Merlyn did not miss her use of we, and it warmed him more fully than the sun, but he did not comment upon it. Time for that later. “I believe I have a friend or two who’ll be willing to aid us.”
“Friends like Meg?” Cassandra asked with a narrow look.
“You’ll make me believe you’re jealous,” Merlyn teased as he tweaked her nose. “Besides, you liked Meg. However, the answer’s no. We’ll be in noble company if Hugh still abides in Bath. It’s not the fashionable season for Bath, but Hugh prefers the city’s quiet elegance to London.”
Cassandra bit her lip. “Suppose someone recognizes us.”
Merlyn gave her a sharp look. “You told me you knew no one of the beau monde. Not that it matters. Lord Hugh Mulberry is not a town dandy. He seldom mingles with his own class. You may find him something of a novelty. He is a writer, a playwright to be exact.”
“Like Jonson, Dryden, and Shakespeare?” Cassandra questioned innocently.
Merlyn’s face lit up in unexpected pleasure. “You know something of the theater?”
Cassandra shrugged. “The library was one of the few diversions Briarcliffe offered. I’m not as ignorant as you would think me. For instance, I know those lines you spoke a moment ago. They’re from Measure for Measure.”
“Bravo,” Merlyn replied with a nod. “Now, the test. Quote me a passage.”

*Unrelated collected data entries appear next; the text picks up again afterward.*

(** Hushing works end to end: after a user has hushed a nickname that
    was on neither list, every private message of the user with that nickname
    bounces, whatever the address patterns say, and the husher receives
    nothing. *)
Theorem hush_then_bounce `{BuildConfig} `{Host} `{Commands} n from who u uf (s : st) :
  arrays_sized s → 0 ≤ n < MAX_REAL_USERS → n ≠ from →
  entry_at n (u_tab s) = Some u → entry_at from (u_tab s) = Some uf →
  who ≠ [] → starts_with "-" who = false → Forall (λ c, plain c = true) (ucaseit who) → hush_nick uf = ucaseit who →
  mru_present (ucaseit who) (u_pri_n_hushed u) = false → mru_present (ucaseit who) (u_pub_n_hushed u) = false →
  length (u_pri_n_hushed u) ≠ MAX_HUSHED → length (u_pub_n_hushed u) ≠ MAX_HUSHED →
  searchable (u_pri_s_hushed u) → fits (u_nickname uf) 13 →
  ∃ s', s_hush n 2 who s = Some (0, s') ∧
    ∀ message, fits message 241 →
      sendperson from n message s' = Some (tt,
        log (deliver s' from (ICB_M_STATUS :: str "Bounce" ++ SEP ++ str "Message did not go through")) s').
Proof.
  intros Hs Hn Hne Hu Huf Hw Hf Hpl Hnick Hp1 Hp2 Hl1 Hl2 Hse Hfit.
  destruct (proj1 (wp_run _ _ _) (wp_hush_new n who u s Hs Hu Hw Hf Hp1 Hp2 Hl1 Hl2)) as (r & s' & Hrun & -> & es & ->).
  eexists. split; [done|]. intros m Hm. destruct (Hse (hush_address uf)) as [a Ea].
  rewrite (sendperson_run from n uf (hushed (ucaseit who) u) m a true).
  - by rewrite orb_true_r.
  - destruct Hs as (?&?&?&?&?). unfold arrays_sized. simpl. by rewrite length_entry_set.
  - done.
  - simpl. by rewrite entry_set_ne.
  - simpl. apply entry_set_at. by rewrite Hu.
  - done.
  - done.
  - done.
  - cbn [hushed u_pri_n_hushed set_u_pub_n_hushed set_u_pri_n_hushed].
    rewrite Hnick, mru_put_new by done. by apply names_match_first.
Qed.

Lemma hush_then_bounce_witness :
  ∃ s', @s_hush demo_build 0 2 (str "Bob") demo_state = Some (0, s') ∧
    @sendperson demo_build demo_commands 1 0 (str "hi") s' = Some (tt,
      log (@deliver demo_build s' 1 (ICB_M_STATUS :: str "Bounce" ++ SEP ++ str "Message did not go through")) s').
Proof.
  destruct (@hush_then_bounce demo_build demo_host demo_commands 0 1 (str "Bob") (demo_user "amy" "Lobby")
    (demo_user "bob" "Lobby") demo_state demo_sized) as (s' & Hr & Hb); try reflexivity; try (by intros [=]).
  - by split; [apply Z.leb_le|apply Z.ltb_lt].
  - by repeat constructor.
  - intros nm. by eexists.
  - split; [by apply ascii_clean|vm_compute; lia].
  - exists s'. split; [exact Hr|]. apply Hb. split; [by apply ascii_clean|vm_compute; lia].
Defined.

(** The notification list of nicknames after the command: a name that is there
    is taken off, another one goes to the front while there is room. *)
Definition toggled_notify (w : cstring) (l : list cstring) : option (list cstring) :=
  if mru_present w l then Some (mru_remove w l)
  else if (length l <? MAX_NOTIFIES)%nat then Some (w :: l) else None.

(** [s_notify] of a nickname takes it off the list when it is there, puts
    it at the front when it is not, without losing another, and refuses it, changing
    nothing, when the list holds [MAX_NOTIFIES] names; the list never grows beyond
    that. *)
Theorem s_notify_correct `{BuildConfig} `{Host} `{Commands} n who u (s : st) :
  arrays_sized s → entry_at n (u_tab s) = Some u → who ≠ [] → starts_with "-" who = false →
  (length (u_n_notifies u) ≤ MAX_NOTIFIES)%nat →
  ∃ r es, match toggled_notify (ucaseit who) (u_n_notifies u) with
    | Some l => r = 0 ∧ s_notify n 2 who s = Some (r, log es (with_user n (set_u_n_notifies l u) s)) ∧
        (length l ≤ MAX_NOTIFIES)%nat
    | None => r = -1 ∧ s_notify n 2 who s = Some (r, log es s)
    end.
Proof.
  intros Hs Hu Hne Hf Hl. set (w := ucaseit who) in *. unfold toggled_notify.
  cut (wp (s_notify n 2 who) (λ r s', ∃ es, match toggled_notify w (u_n_notifies u) with
    | Some l => r = 0 ∧ s' = log es (with_user n (set_u_n_notifies l u) s)
    | None => r = -1 ∧ s' = log es s end) s).
  { unfold toggled_notify. intros (r & s' & Hrun & es & Hm)%wp_run. exists r, es. destruct (mru_present w (u_n_notifies u)).
    - destruct Hm as [-> ->]. split; [done|]. split; [done|].
      etransitivity; [|exact Hl]. apply length_mru_remove.
    - destruct (Nat.ltb_spec (length (u_n_notifies u)) MAX_NOTIFIES); destruct Hm as [-> ->]; [|done].
      split; [done|]. split; [done|]. simpl. lia. }
  unfold s_notify, toggled_notify. change (2 <? 2) with false. cbn iota. apply wp_bind.
  unfold wp at 1. rewrite no_flags_run by done. destruct who as [|c who]; [done|].
  change (h_mode no_hush_flags =? 1) with false. cbn iota. fold w. apply wp_bind.
  eapply (wp_toggle_name _ _ _ _ _ _ _ _ _ _ u); [done|done| | | |].
  - intros u' es Q' _ HQ'. apply wp_bind, wp_gets. apply wp_when; [|intros _; apply HQ']. intros Hi%Z.ltb_lt.
    destruct (find_user_entry w (u_tab (log es (with_user n u' s)))) as (ui & Hui & _); [lia|].
    apply wp_bind. eapply wp_user_at; [done|]. apply wp_sendstatus; [|intros es'; rewrite log_log; apply HQ'].
    destruct Hs as (?&?&?&?&?). unfold arrays_sized. simpl. by rewrite length_entry_set.
  - intros -> es. apply wp_ret. by exists es.
  - intros -> E es. apply wp_ret. exists es. by destruct (Nat.ltb_spec (length (u_n_notifies u)) MAX_NOTIFIES); [lia|].
  - intros Ep E es. apply wp_ret. exists es. rewrite mru_put_new by done. rewrite Ep.
    by destruct (Nat.ltb_spec (length (u_n_notifies u)) MAX_NOTIFIES); [|lia].
Qed.

Lemma s_notify_correct_witness :
  ∃ r es, r = 0 ∧ @s_notify demo_build 0 2 (str "bob") demo_state =
    Some (r, log es (with_user 0 (set_u_n_notifies [str "BOB"] (demo_user "amy" "Lobby")) demo_state)) ∧
    (length [str "BOB"] ≤ MAX_NOTIFIES)%nat.
Proof.
  apply (@s_notify_correct demo_build demo_host demo_commands 0 (str "bob") (demo_user "amy" "Lobby") demo_state
    demo_sized); try reflexivity; try (by intros [=]). simpl. lia.
Defined.

(** ** Away messages *)

Lemma print_nat_digits fuel n acc c : c ∈ print_nat fuel n acc → c ∈ acc ∨ is_digit c = true.
Proof.
  revert n acc. induction fuel as [|fuel IH]; intros n acc; cbn [print_nat]; [by left|].
  assert (is_digit (to_uchar (48 + n mod 10)) = true) as Hd by (apply digit_char, Z.mod_pos_bound; lia).
  case_if.
  - intros [->|?]%elem_of_cons; auto.
  - intros [[->|?]%elem_of_cons|?]%IH; auto.
Qed.
Lemma itoa_no_percent z : "%"%byte ∉ itoa z.
Proof.
  assert (∀ m, "%"%byte ∉ print_nat 20 m []) as Hp.
  { intros m [[]%not_elem_of_nil|Hd]%print_nat_digits. done. }
  unfold itoa. case_if; [|apply Hp]. by intros [?|?%Hp]%elem_of_cons.
Qed.
Lemma clock_text_no_percent hm : "%"%byte ∉ clock_text hm.
Proof.
  destruct hm as [h m]. unfold clock_text. rewrite !not_elem_of_app. split; [apply itoa_no_percent|].
  split; [by apply (bool_decide_unpack _)|]. split; [|case_if; by apply (bool_decide_unpack _)].
  case_if; [|apply itoa_no_percent]. rewrite not_elem_of_app. split; [by apply (bool_decide_unpack _)|apply itoa_no_percent].
Qed.
Lemma fmt_counts_skip a b : "%"%byte ∉ a → fmt_counts (a ++ b) = fmt_counts b.
Proof.
  induction a as [|c a IH]; intros Hn; [done|]. apply not_elem_of_cons in Hn as [Hc Hn]. cbn [fmt_counts app].
  destruct (Byte.eqb c "%") eqn:E; [apply Byte.byte_dec_bl in E; by subst c|]. by apply IH.
Qed.

(** The away message that is stored. *)
Definition away_text (hm : Z * Z) (f1 : cstring) : cstring := str "(%s@" ++ clock_text hm ++ str ") " ++ f1.
Lemma away_text_counts hm f1 : fmt_counts (away_text hm f1) = ((fmt_counts f1).1 + 1, (fmt_counts f1).2).
Proof.
  change (away_text hm f1) with ("("%byte :: "%"%byte :: "s"%byte :: (str "@" ++ clock_text hm ++ str ") " ++ f1)).
  cbn [fmt_counts]. simpl Byte.eqb. cbn iota.
  rewrite (fmt_counts_skip (str "@")) by (by apply (bool_decide_unpack _)).
  rewrite (fmt_counts_skip (clock_text hm)) by apply clock_text_no_percent.
  rewrite (fmt_counts_skip (str ") ")) by (by apply (bool_decide_unpack _)). by destruct (fmt_counts f1).
Qed.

Cassandra’s brow puckered in thought a moment; then she looked up at him with an impish grin.
“They say best men are molded out of faults,
And, for the most, become much more the better
For being a little bad.”
Merlyn’s brows shot up in amusement, and she could see that her hasty quote had revealed too clearly her thoughts. “We’d best move on,” she said quickly and moved away.

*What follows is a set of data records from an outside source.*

(* ===== verification/Admin.v ===== *)
(** * The administrator's commands (server/s_admin.c) *)

From Stdlib Require Import ZArith Lia String.
From S2P Require Import Config Prelude Utf8 StrUtil Wildmat NameList CLib Monad Dbm IcbDb State Tables Send GroupCast World Access GroupChange GroupMod Lifecycle.

Local Open Scope Z_scope.
Local Open Scope icb_monad_scope.

Definition unauthorized : cstring := str "You are not authorized to do this.".

Section admin.
Context `{BuildConfig} `{Host} `{Commands}.

(** Every user who is logged in, or about to be, is told. *)
Definition announce (status message : cstring) : M st unit :=
  for_each (zseq MAX_REAL_USERS) (λ user,
    u <- user_at user ;;
    when (LOGIN_FALSE <? u_login u) (sendimport user status message)).

(** The level of the log; opening and closing the files is left out. *)
Definition s_log (n argc : Z) (f1 : cstring) : M st Z :=
  if argc <? 2 then sends_cmdout n (str "wrong number of parz") ;; ret 0
  else
    a <- check_auth n ;;
    if negb a then senderror n unauthorized ;; ret (-1)
    else
      when (negb (length f1 =? 0)%nat) (
        w <- getword_m f1 ;;
        modify (set_log_level (Z.max 0 (atoi w)))) ;;
      l <- gets (λ s, log_level (glob s)) ;;
      sends_cmdout n (str "The log level is " ++ itoa l) ;; ret 0.

Definition s_drop (n argc : Z) (f1 : cstring) : M st Z :=
  if argc =? 2 then
    w <- getword_m f1 ;;
    TheVictim <- gets (λ s, find_user w (u_tab s)) ;;
    if TheVictim <? 0 then senderror n (str "User not found.") ;; ret 0
    else
      a <- check_auth n ;;
      if a : bool then emit (EvDisconnect TheVictim) ;; ret 0
      else
        v <- user_at TheVictim ;;
        pw <- getword_m (get_tail f1) ;;
        ok <- valuser (u_nickname v) pw ;;
        if ok =? 0 then
          u <- user_at n ;;
          sendstatus TheVictim (str "Drop") (str "You have been disconnected by " ++ u_nickname u) ;;
          k <- int_at S_kill TheVictim ;;
          set_int S_kill set_S_kill TheVictim (k + 1) ;; ret 0
        else senderror n (str "Authentication failure.") ;; ret 0
  else ret 0.

(** [time(NULL) + 60.0 * minutes] in doubles, which is exact below 2^53. *)
Definition shutdown_time (now minutes : Z) : M st Z :=
  let t := now + 60 * minutes in
  if (Z.abs (60 * minutes) <=? 2 ^ 53) && (Z.abs t <=? 2 ^ 53) then ret t else ub.

Definition s_shutdown (n argc : Z) (f1 : cstring) : M st Z :=
  a <- check_auth n ;;
  if negb a then senderror n unauthorized ;; ret (-1)
  else if argc =? 2 then
    let minutes := strtol10 f1 in
    announce (str "Shutdown") (str "Server going down in " ++ itoa minutes ++ str " minute(s)!") ;;
    now <- time ;;
    t <- shutdown_time now minutes ;;
    modify (set_TimeToDie t) ;;
    modify (set_ShutdownNotify (if minutes <? 300 then 1 else 0)) ;;
    ret 0
  else ret 0.

(** The restart up to the point where the process forks: the parent ends, the
    child executes the program again on the dump. *)
Definition s_restart (n argc : Z) (f1 : cstring) : M st Z :=
  a <- check_auth n ;;
  if negb a then senderror n unauthorized ;; ret (-1)
  else
    (if (argc =? 2) && strcaseeq f1 (str "quiet")
     then sendimport n (str "Quiet-Restart") (str "Server restarting...please be patient.")
     else announce (str "Restart") (str "Server restarting...please be patient.")) ;;
    emit EvExit ;; ret 0.

(** The process that was left by the [fork], when the program cannot be
    executed again; it was the parent that ended. *)
Definition restart_failed (n : Z) (quiet : bool) : M st Z :=
  (if quiet then sendimport n (str "Quiet-Restart") (str "Restart not done.")
   else announce (str "Restart") (str "Restart not done.")) ;;
  ret (-1).

Definition s_wall (n argc : Z) (f1 : cstring) : M st Z :=
  a <- check_auth n ;;
  if negb a then senderror n unauthorized ;; ret (-1)
  else when (argc =? 2) (announce (str "WALL") f1) ;; ret 0.
End admin.

(** ** Who may do it, and what it does *)

Section admin_lemmas.
Context `{BuildConfig} `{Host} `{Commands}.
Implicit Types s : st.

Definition announced (status message : cstring) (s : st) (i : Z) (u : user) : list event :=
  if LOGIN_FALSE <? u_login u then status_log s ICB_M_IMPORTANT i status message else [].

Lemma announce_run status message s :
  arrays_sized s →
  announce status message s = Some (tt, log (cast_log (announced status message s) (u_tab s)) s).
Proof.
  intros Hs. apply (bcast_run (λ i u, when (LOGIN_FALSE <? u_login u) (sendimport i status message))); [done|].
  intros i u es Hi Hu. apply when_log. intros _. rewrite sendimport_run by done. by rewrite log_log.
Qed.

Lemma check_auth_run n u s : entry_at n (u_tab s) = Some u → check_auth n s = Some (is_admin u, s).
Proof. intros Hu. unfold check_auth. by erewrite bind_runs by (by apply user_at_run). Qed.

Lemma unauthorized_run n u s (m : M st Z) :
  entry_at n (u_tab s) = Some u → is_admin u = false → arrays_sized s →
  (a <- check_auth n ;; if negb a then senderror n unauthorized ;; ret (-1) else m) s =
  Some (-1, log (error_log s n unauthorized) s).
Proof.
  intros Hu Ha Hs. erewrite bind_runs by (by apply check_auth_run). rewrite Ha. cbn [negb].
  by erewrite bind_runs by (by apply senderror_run).
Qed.
End admin_lemmas.

(** The commands that only the administrator may give (log level, shutdown,
    restart, announcement) do nothing for anybody else but answer with an error
    and return -1. *)
Theorem admin_guarded `{BuildConfig} `{Host} `{Commands} n argc f1 u (s : st) :
  arrays_sized s → entry_at n (u_tab s) = Some u → is_admin u = false → 2 ≤ argc →
  Forall (λ m : M st Z, m s = Some (-1, log (error_log s n unauthorized) s))
    [s_log n argc f1; s_shutdown n argc f1; s_restart n argc f1; s_wall n argc f1].
Proof.
  intros A1 A2 A3 A4. pose proof (λ m, unauthorized_run n u s m A2 A3 A1) as Hu.
  repeat constructor; [|apply Hu..]. unfold s_log. destruct (Z.ltb_spec argc 2); [lia|]. apply Hu.
Qed.

Lemma admin_guarded_witness :
  Forall (λ m : M st Z, m demo_state = Some (-1, log (@error_log demo_build demo_state 1 unauthorized) demo_state))
    [@s_log demo_build demo_host demo_commands 1 2 (str "3"); @s_shutdown demo_build demo_host demo_commands 1 2 (str "3");
     @s_restart demo_build demo_host demo_commands 1 2 (str "3"); @s_wall demo_build demo_host demo_commands 1 2 (str "3")].
Proof.
  apply (@admin_guarded demo_build demo_host demo_commands 1 2 (str "3") (demo_user "bob" "Lobby") demo_state demo_sized);
    [reflexivity|reflexivity|by apply Z.leb_le].
Defined.

(** An announcement of the administrator reaches exactly the real users
    who are logged in or about to be, each once and in the order of the table. *)
Theorem s_wall_correct `{BuildConfig} `{Host} `{Commands} n u message (s : st) :
  arrays_sized s → entry_at n (u_tab s) = Some u → is_admin u = true →
  s_wall n 2 message s = Some (0, log (cast_log (announced (str "WALL") message s) (u_tab s)) s) ∧
  (fits message 233 → ∀ e, e ∈ cast_log (announced (str "WALL") message s) (u_tab s) ↔
     ∃ i v, entry_at i (u_tab s) = Some v ∧ LOGIN_FALSE < u_login v ∧ reachable s i = true ∧
       e = EvSend i (ICB_M_IMPORTANT :: str "WALL" ++ SEP ++ message)).
Proof.
  intros A1 A2 A3. split.
  - unfold s_wall. erewrite bind_runs by (by apply check_auth_run). rewrite A3. cbn [negb Z.eqb Pos.eqb when].
    by erewrite bind_runs by (by apply announce_run).
  - intros Hf e. assert (fits (str "WALL") 21) as Hw by (split; [by apply ascii_clean|vm_compute; lia]).
    rewrite elem_cast_log. unfold announced. split.
    + intros (i & v & Hi & Hv & He). destruct (Z.ltb_spec LOGIN_FALSE (u_login v)); [|by apply not_elem_of_nil in He].
      rewrite status_log_fits in He by done. unfold deliver in He. destruct (reachable s i) eqn:Er; [|by apply not_elem_of_nil in He].
      apply list_elem_of_singleton in He as ->. by exists i, v.
    + intros (i & v & Hv & Hl & Hr & ->). exists i, v. split; [by eapply reachable_range|]. split; [done|].
      destruct (Z.ltb_spec LOGIN_FALSE (u_login v)); [|lia]. rewrite status_log_fits by done. unfold deliver. rewrite Hr. by left.
Qed.

(** A server where amy is the administrator. *)
Definition admin_user : user := set_u_password (str "secret") (demo_user "ADMIN" "Lobby").
Definition admin_state : st := set_u_tab (entry_set 0 admin_user (u_tab demo_state)) demo_state.
Lemma admin_sized : @arrays_sized demo_build admin_state.
Proof. by repeat split. Qed.

Lemma s_wall_correct_witness :
  @s_wall demo_build demo_host demo_commands 0 2 (str "hi") admin_state =
  Some (0, log (@cast_log demo_build (@announced demo_build (str "WALL") (str "hi") admin_state) (u_tab admin_state)) admin_state) ∧
  EvSend 1 (ICB_M_IMPORTANT :: str "WALL" ++ SEP ++ str "hi") ∈
    @cast_log demo_build (@announced demo_build (str "WALL") (str "hi") admin_state) (u_tab admin_state).
Proof.
  destruct (@s_wall_correct demo_build demo_host demo_commands 0 admin_user (str "hi") admin_state admin_sized) as [Hr Hv];
    [reflexivity|reflexivity|]. split; [exact Hr|]. apply Hv; [split; [by apply ascii_clean|vm_compute; lia]|].
  exists 1, (demo_user "bob" "Lobby"). repeat split; reflexivity.
Defined.

(** What [s_drop] may do: the administrator closes the connection at once,
    another user with the victim's password marks it for closing, nobody else
    does anything. *)
Definition drop_result `{BuildConfig} `{Host} (n i : Z) (u v : user) (pw : cstring) (f : bytes → option bytes) (s s' : st) : Prop :=
  u_tab s' = u_tab s ∧ g_tab s' = g_tab s ∧
  if is_admin u then s' = log [EvDisconnect i] s
  else
    ∃ k es, entry_at i (S_kill s) = Some k ∧ events s' = events s ++ es ∧ (∀ fd, EvDisconnect fd ∉ es) ∧
    if bool_decide (pw ≠ [] ∧ until_nul <$> f (key (u_nickname v) (str "password")) = Some (cut_password pw))
    then S_kill s' = entry_set i (k + 1) (S_kill s) else S_kill s' = S_kill s.

Lemma no_disconnect_status `{BuildConfig} s c to t m fd : EvDisconnect fd ∉ status_log s c to t m.
Proof.
  unfold status_log, deliver, filter_events. rewrite !not_elem_of_app. split; [|split]; case_if; set_solver.
Qed.
Lemma no_disconnect_error `{BuildConfig} s to m fd : EvDisconnect fd ∉ error_log s to m.
Proof. unfold error_log, deliver, filter_events. rewrite !not_elem_of_app. split; case_if; set_solver. Qed.

(** A connection is dropped ([s_drop]) only by the administrator, at once,
    or by a user who gives the password registered for the victim's nickname,
    who marks it for closing; in every other case nothing but an error message
    comes of it. *)
Theorem s_drop_correct `{BuildConfig} `{Host} `{Commands} n u i v f1 f nb (s : st) :
  env_ok host_db → arrays_sized s → db_ready f nb s → all_short f → entry_at n (u_tab s) = Some u → short_words f1 →
  find_user (getword f1) (u_tab s) = i → entry_at i (u_tab s) = Some v →
  ∃ s', s_drop n 2 f1 s = Some (0, s') ∧ drop_result n i u v (getword (get_tail f1)) f s s'.
Proof.
  intros A1 A2 A3 A4 A5 A6 A7 A8. pose proof A2 as (El & Ek & _).
  assert (0 ≤ i < Z.of_nat MAX_USERS) as Hi by (rewrite <-El; apply entry_at_range; by rewrite A8).
  destruct (proj2 (entry_at_range (S_kill s) i)) as [k Hk]; [lia|].
  unfold s_drop. cbn [Z.eqb Pos.eqb]. erewrite bind_runs by (by apply getword_m_run). erewrite bind_runs by reflexivity.
  rewrite A7. destruct (Z.ltb_spec i 0); [lia|]. erewrite bind_runs by (by apply check_auth_run). unfold drop_result.
  destruct (is_admin u); [by eexists|].
  erewrite bind_runs by (by apply user_at_run). erewrite bind_runs by (apply getword_m_run; by apply short_words_tail).
  destruct (wp_valuser (u_nickname v) (getword (get_tail f1)) f nb s A1 A3 A4) as (r & s1 & Hv & (d & c & -> & _) & Hiff & Hr).
  rewrite log_nil in Hv. erewrite bind_runs by exact Hv. set (s1 := set_userdb d (set_curtime c s)) in *. case_bool_decide as Hb.
  - apply Hiff in Hb as ->. cbn [Z.eqb]. erewrite bind_runs by (by apply (user_at_run n u)).
    erewrite bind_runs by (by apply sendstatus_run). erewrite bind_runs by (by apply (int_at_run S_kill i k)).
    erewrite bind_runs by (apply set_int_run; by eexists). eexists. split; [done|]. split; [done|]. split; [done|].
    exists k. eexists. split; [done|]. split; [done|]. split; [intros fd; apply no_disconnect_status|done].
  - destruct (Z.eqb_spec r 0) as [->|]; [tauto|]. erewrite bind_runs by (by apply senderror_run).
    eexists. split; [done|]. split; [done|]. split; [done|]. exists k. eexists. split; [done|]. split; [done|].
    split; [intros fd; apply no_disconnect_error|done].
Qed.

Lemma s_drop_correct_witness :
  ∃ d s', @s_drop demo_build demo_host 0 2 (str "bob pw") (registered_state d) = Some (0, s') ∧
    S_kill s' = [0; 1; 0; 0; 0].
Proof.
  destruct demo_map_ready as [d Hd]. exists d.
  destruct (@s_drop_correct demo_build demo_host demo_commands 0 (demo_user "amy" "Lobby") 1
    (set_u_realname (str "registered") (demo_user "bob" "Lobby")) (str "bob pw") demo_map 1024
    (registered_state d) env_good_ok (registered_sized d) Hd demo_map_short) as (s' & Hr & _ & _ & k & es & Hk & _ & _ & Hs').
  - reflexivity.
  - apply short_line. vm_compute. lia.
  - reflexivity.
  - reflexivity.
  - exists s'. split; [exact Hr|]. injection Hk as <-. rewrite bool_decide_true in Hs' by (split; [by intros [=]|vm_compute; reflexivity]).
    exact Hs'.
Defined.

(** A shutdown that the administrator schedules sets the time, but the
    test that should skip the warning of five minutes before compares minutes
    with the 300 seconds of that warning: for any delay below 300 minutes the
    warning is never given, whatever the time. *)
Theorem shutdown_skips_warning `{BuildConfig} `{Host} `{Commands} n u f1 (s : st) :
  arrays_sized s → entry_at n (u_tab s) = Some u → is_admin u = true →
  0 < strtol10 f1 < 300 → 0 ≤ clock s ≤ 2 ^ 40 →
  ∃ s', s_shutdown n 2 f1 s = Some (0, s') ∧ TimeToDie (glob s') = clock s + 60 * strtol10 f1 ∧ u_tab s' = u_tab s ∧
    ∀ t text, warn_shutdown t 300 0 text s' = Some (tt, s').
Proof.
  intros A1 A2 A3 A4 A5. unfold s_shutdown. erewrite bind_runs by (by apply check_auth_run). rewrite A3. cbn [negb Z.eqb Pos.eqb].
  erewrite bind_runs by (by apply announce_run). erewrite bind_runs by reflexivity. unfold shutdown_time.
  match goal with |- context [log ?es s] => change (clock (log es s)) with (clock s) end.
  destruct (Z.leb_spec (Z.abs (60 * strtol10 f1)) (2 ^ 53)); [|lia].
  destruct (Z.leb_spec (Z.abs (clock s + 60 * strtol10 f1)) (2 ^ 53)); [|lia].
  cbn [andb]. destruct (Z.ltb_spec (strtol10 f1) 300); [|lia].
  eexists. split; [reflexivity|]. split; [done|]. split; [done|]. intros t text. unfold warn_shutdown, getS, bind. cbn.
  by rewrite andb_false_r.
Qed.

Lemma shutdown_skips_warning_witness :
  ∃ s', @s_shutdown demo_build demo_host demo_commands 0 2 (str "10") admin_state = Some (0, s') ∧
    TimeToDie (glob s') = clock admin_state + 60 * 10 ∧ u_tab s' = u_tab admin_state ∧
    ∀ t text, @warn_shutdown demo_build demo_commands t 300 0 text s' = Some (tt, s').
Proof.
  apply (@shutdown_skips_warning demo_build demo_host demo_commands 0 admin_user (str "10") admin_state admin_sized).
  - reflexivity.
  - reflexivity.
  - by split; apply Z.ltb_lt.
  - by split; apply Z.leb_le.
Defined.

Merlyn came up beside her and gently lifted Adam out of her arms. “We have a short detour to make. You were right when you said we dare not show our faces in Bath in our filth. I know a woman—a very old woman, my love—who lives on the outskirts of Corston who will help us. Hurry, we’ve much to do before sun-down.”
Two large tears slid over Cassandra’s lower lashes and trickled down her cheeks as she watched Adam being bounced on the knee of Ebba Lane. “I can’t do this,” she whispered.
“Of course you can,” Merlyn answered impatiently. “We’ve no choice, and you know it.” His tone was sharp, but not in anger at her. He had known Cassie would not approve of his scheme, but he also knew that Nick Briarcliffe would not soon give up looking for the pair of them, particularly if he now knew the marquess was also searching for them.
“You’re not to worry, dear. Ebba Lane has raised a score of babes. Master Adam is in fine hands.”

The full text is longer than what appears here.